_WHAT YOU SHOULD DO_
For the entries below, print exactly the lines between the line holding "(** [NetworkCLI.list] *)" and the line holding "(** [NetworkCLI.remove] *)", inclusive, and nothing else.

[Stored data]
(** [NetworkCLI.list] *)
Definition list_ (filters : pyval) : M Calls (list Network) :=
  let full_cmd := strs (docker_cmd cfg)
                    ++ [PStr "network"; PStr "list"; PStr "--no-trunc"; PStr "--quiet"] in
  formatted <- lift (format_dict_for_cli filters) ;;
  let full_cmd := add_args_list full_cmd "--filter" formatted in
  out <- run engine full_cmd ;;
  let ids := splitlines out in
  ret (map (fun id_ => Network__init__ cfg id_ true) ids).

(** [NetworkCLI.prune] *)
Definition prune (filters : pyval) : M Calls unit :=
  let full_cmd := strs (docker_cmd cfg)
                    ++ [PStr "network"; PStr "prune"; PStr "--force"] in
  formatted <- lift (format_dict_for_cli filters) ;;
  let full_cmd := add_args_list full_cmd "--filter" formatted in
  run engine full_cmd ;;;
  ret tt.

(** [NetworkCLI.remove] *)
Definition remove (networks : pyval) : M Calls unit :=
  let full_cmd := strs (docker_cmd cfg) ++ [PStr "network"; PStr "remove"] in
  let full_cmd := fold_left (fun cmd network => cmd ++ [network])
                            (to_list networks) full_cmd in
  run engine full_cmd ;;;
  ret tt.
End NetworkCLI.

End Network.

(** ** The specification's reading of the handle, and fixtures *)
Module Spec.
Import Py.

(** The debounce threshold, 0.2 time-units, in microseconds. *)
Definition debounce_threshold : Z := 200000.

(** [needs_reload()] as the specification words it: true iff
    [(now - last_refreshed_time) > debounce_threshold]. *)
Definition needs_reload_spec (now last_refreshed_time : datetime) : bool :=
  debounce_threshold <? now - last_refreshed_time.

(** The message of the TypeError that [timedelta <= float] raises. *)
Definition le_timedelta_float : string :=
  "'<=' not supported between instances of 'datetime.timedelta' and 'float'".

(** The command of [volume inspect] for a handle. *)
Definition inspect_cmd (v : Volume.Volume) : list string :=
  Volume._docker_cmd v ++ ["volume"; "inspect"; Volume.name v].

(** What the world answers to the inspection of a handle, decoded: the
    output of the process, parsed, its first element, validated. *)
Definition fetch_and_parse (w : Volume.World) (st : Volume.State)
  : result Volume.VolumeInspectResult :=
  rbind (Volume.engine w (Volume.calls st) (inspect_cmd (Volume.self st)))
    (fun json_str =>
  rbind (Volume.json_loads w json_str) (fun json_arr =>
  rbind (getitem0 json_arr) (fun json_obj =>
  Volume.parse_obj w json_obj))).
==
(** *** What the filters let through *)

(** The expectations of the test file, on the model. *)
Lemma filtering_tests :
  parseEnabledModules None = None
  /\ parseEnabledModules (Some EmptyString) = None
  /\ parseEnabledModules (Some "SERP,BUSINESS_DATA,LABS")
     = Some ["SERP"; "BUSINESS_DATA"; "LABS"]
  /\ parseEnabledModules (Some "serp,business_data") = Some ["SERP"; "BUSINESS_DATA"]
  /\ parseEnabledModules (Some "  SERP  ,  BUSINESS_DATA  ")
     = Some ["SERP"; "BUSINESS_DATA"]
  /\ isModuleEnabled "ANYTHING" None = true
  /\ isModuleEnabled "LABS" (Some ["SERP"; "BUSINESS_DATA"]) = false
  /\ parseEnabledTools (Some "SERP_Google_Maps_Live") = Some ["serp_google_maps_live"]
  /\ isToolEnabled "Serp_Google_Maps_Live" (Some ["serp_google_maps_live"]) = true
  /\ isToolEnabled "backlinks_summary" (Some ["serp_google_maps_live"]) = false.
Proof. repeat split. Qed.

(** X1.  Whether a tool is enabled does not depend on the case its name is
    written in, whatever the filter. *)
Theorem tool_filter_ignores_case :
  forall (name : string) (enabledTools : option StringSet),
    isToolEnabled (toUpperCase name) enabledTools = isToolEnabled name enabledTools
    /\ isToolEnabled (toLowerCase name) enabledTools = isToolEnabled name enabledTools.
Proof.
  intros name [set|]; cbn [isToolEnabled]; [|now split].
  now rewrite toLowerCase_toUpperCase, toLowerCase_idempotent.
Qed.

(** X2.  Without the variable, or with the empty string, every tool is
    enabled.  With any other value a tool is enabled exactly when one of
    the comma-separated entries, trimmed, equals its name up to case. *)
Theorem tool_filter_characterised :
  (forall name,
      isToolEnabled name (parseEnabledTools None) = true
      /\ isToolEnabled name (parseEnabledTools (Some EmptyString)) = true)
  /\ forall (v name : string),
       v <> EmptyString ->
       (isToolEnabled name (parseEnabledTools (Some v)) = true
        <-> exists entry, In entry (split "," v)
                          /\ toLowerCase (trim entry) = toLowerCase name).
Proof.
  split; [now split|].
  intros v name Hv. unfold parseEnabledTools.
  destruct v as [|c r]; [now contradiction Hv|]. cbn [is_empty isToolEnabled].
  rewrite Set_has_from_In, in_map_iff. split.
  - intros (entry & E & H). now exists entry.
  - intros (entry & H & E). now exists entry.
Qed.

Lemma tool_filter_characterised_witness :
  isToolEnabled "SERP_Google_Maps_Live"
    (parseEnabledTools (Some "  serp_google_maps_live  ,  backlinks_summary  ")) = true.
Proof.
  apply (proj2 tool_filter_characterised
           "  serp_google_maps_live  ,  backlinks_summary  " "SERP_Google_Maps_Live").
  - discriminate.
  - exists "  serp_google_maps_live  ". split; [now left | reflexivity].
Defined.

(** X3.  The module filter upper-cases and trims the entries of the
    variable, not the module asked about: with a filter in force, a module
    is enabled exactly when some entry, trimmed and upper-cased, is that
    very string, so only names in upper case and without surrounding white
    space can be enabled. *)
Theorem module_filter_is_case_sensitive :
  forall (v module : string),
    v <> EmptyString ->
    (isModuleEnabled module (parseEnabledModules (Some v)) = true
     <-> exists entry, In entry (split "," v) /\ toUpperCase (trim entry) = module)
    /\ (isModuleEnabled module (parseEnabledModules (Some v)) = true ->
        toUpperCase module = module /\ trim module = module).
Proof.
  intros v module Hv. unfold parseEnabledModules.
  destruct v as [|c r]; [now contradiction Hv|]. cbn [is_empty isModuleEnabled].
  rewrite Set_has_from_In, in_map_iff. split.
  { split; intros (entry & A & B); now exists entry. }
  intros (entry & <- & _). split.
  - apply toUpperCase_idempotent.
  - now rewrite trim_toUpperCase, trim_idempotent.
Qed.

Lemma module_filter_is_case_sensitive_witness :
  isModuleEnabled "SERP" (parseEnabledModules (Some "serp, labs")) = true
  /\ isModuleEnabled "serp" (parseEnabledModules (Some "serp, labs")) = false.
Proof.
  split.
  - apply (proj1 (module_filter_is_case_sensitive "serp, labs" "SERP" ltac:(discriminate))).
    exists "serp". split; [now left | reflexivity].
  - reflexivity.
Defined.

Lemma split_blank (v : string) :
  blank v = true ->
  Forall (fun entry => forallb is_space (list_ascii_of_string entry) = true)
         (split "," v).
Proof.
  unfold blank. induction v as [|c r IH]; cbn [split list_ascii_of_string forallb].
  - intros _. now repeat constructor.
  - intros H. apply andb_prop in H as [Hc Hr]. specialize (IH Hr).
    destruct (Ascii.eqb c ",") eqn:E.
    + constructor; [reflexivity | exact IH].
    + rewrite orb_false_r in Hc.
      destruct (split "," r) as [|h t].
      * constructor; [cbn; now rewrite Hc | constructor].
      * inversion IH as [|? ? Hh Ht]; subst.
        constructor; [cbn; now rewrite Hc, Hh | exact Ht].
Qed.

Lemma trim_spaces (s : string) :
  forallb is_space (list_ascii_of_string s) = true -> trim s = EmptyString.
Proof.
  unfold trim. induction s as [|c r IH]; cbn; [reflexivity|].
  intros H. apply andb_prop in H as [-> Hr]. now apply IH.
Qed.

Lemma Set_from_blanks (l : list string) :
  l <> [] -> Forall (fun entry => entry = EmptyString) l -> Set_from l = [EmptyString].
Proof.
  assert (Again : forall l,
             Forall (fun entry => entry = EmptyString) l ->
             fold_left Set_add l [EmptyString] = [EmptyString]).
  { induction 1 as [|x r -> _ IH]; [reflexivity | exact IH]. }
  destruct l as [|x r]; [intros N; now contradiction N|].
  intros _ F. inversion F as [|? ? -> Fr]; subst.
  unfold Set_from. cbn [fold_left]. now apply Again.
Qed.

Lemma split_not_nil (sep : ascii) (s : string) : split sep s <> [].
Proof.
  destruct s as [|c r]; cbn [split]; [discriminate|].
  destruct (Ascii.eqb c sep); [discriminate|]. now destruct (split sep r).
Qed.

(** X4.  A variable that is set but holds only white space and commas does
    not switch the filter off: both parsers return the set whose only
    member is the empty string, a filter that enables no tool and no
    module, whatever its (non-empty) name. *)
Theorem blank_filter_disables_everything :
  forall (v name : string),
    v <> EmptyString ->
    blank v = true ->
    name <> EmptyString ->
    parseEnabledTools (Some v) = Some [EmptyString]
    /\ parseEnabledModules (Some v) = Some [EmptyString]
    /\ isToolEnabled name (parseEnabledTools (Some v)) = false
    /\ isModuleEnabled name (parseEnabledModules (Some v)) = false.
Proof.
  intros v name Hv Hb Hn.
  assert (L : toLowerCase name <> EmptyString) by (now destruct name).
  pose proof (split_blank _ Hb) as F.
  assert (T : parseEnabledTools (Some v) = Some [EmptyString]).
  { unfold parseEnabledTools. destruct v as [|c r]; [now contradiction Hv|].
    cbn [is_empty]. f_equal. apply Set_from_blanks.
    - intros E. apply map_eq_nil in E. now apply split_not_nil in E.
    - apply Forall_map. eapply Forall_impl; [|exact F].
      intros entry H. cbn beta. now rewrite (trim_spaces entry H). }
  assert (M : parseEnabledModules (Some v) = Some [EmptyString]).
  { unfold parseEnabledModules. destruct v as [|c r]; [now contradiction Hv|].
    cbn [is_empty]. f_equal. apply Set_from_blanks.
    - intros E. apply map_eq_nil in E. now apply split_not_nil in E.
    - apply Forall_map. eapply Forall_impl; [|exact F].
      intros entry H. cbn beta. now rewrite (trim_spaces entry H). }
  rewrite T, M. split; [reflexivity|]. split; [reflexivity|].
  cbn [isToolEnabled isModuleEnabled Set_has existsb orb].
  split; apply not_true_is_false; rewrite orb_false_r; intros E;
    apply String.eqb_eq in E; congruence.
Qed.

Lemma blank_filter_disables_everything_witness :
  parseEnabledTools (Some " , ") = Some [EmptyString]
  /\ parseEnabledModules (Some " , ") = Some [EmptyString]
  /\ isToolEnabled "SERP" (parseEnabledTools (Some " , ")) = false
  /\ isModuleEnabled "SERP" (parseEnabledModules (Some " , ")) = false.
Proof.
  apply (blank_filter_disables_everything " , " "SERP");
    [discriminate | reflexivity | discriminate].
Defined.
---
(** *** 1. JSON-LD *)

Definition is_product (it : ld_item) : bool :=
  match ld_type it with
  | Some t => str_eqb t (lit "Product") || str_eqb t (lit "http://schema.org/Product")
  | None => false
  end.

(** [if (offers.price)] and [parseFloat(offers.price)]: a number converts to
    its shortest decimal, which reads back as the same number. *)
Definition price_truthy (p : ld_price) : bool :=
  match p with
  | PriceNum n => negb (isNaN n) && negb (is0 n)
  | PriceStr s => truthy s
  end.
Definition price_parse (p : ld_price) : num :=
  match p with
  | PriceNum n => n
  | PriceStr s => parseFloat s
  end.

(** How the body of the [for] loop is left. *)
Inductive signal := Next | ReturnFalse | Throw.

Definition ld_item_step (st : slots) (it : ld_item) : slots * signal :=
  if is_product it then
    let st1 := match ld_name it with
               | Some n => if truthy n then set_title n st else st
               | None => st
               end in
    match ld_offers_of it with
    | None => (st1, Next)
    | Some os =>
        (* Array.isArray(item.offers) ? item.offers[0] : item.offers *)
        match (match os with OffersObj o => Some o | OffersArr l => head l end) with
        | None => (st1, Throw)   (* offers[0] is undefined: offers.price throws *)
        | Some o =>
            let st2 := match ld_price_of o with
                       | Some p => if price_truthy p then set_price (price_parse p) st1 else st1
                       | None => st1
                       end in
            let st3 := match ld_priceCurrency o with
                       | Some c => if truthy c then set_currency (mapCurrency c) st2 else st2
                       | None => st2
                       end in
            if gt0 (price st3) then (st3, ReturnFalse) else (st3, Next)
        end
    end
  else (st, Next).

_REPLY_
(** [NetworkCLI.list] *)
Definition list_ (filters : pyval) : M Calls (list Network) :=
  let full_cmd := strs (docker_cmd cfg)
                    ++ [PStr "network"; PStr "list"; PStr "--no-trunc"; PStr "--quiet"] in
  formatted <- lift (format_dict_for_cli filters) ;;
  let full_cmd := add_args_list full_cmd "--filter" formatted in
  out <- run engine full_cmd ;;
  let ids := splitlines out in
  ret (map (fun id_ => Network__init__ cfg id_ true) ids).

(** [NetworkCLI.prune] *)
Definition prune (filters : pyval) : M Calls unit :=
  let full_cmd := strs (docker_cmd cfg)
                    ++ [PStr "network"; PStr "prune"; PStr "--force"] in
  formatted <- lift (format_dict_for_cli filters) ;;
  let full_cmd := add_args_list full_cmd "--filter" formatted in
  run engine full_cmd ;;;
  ret tt.

(** [NetworkCLI.remove] *)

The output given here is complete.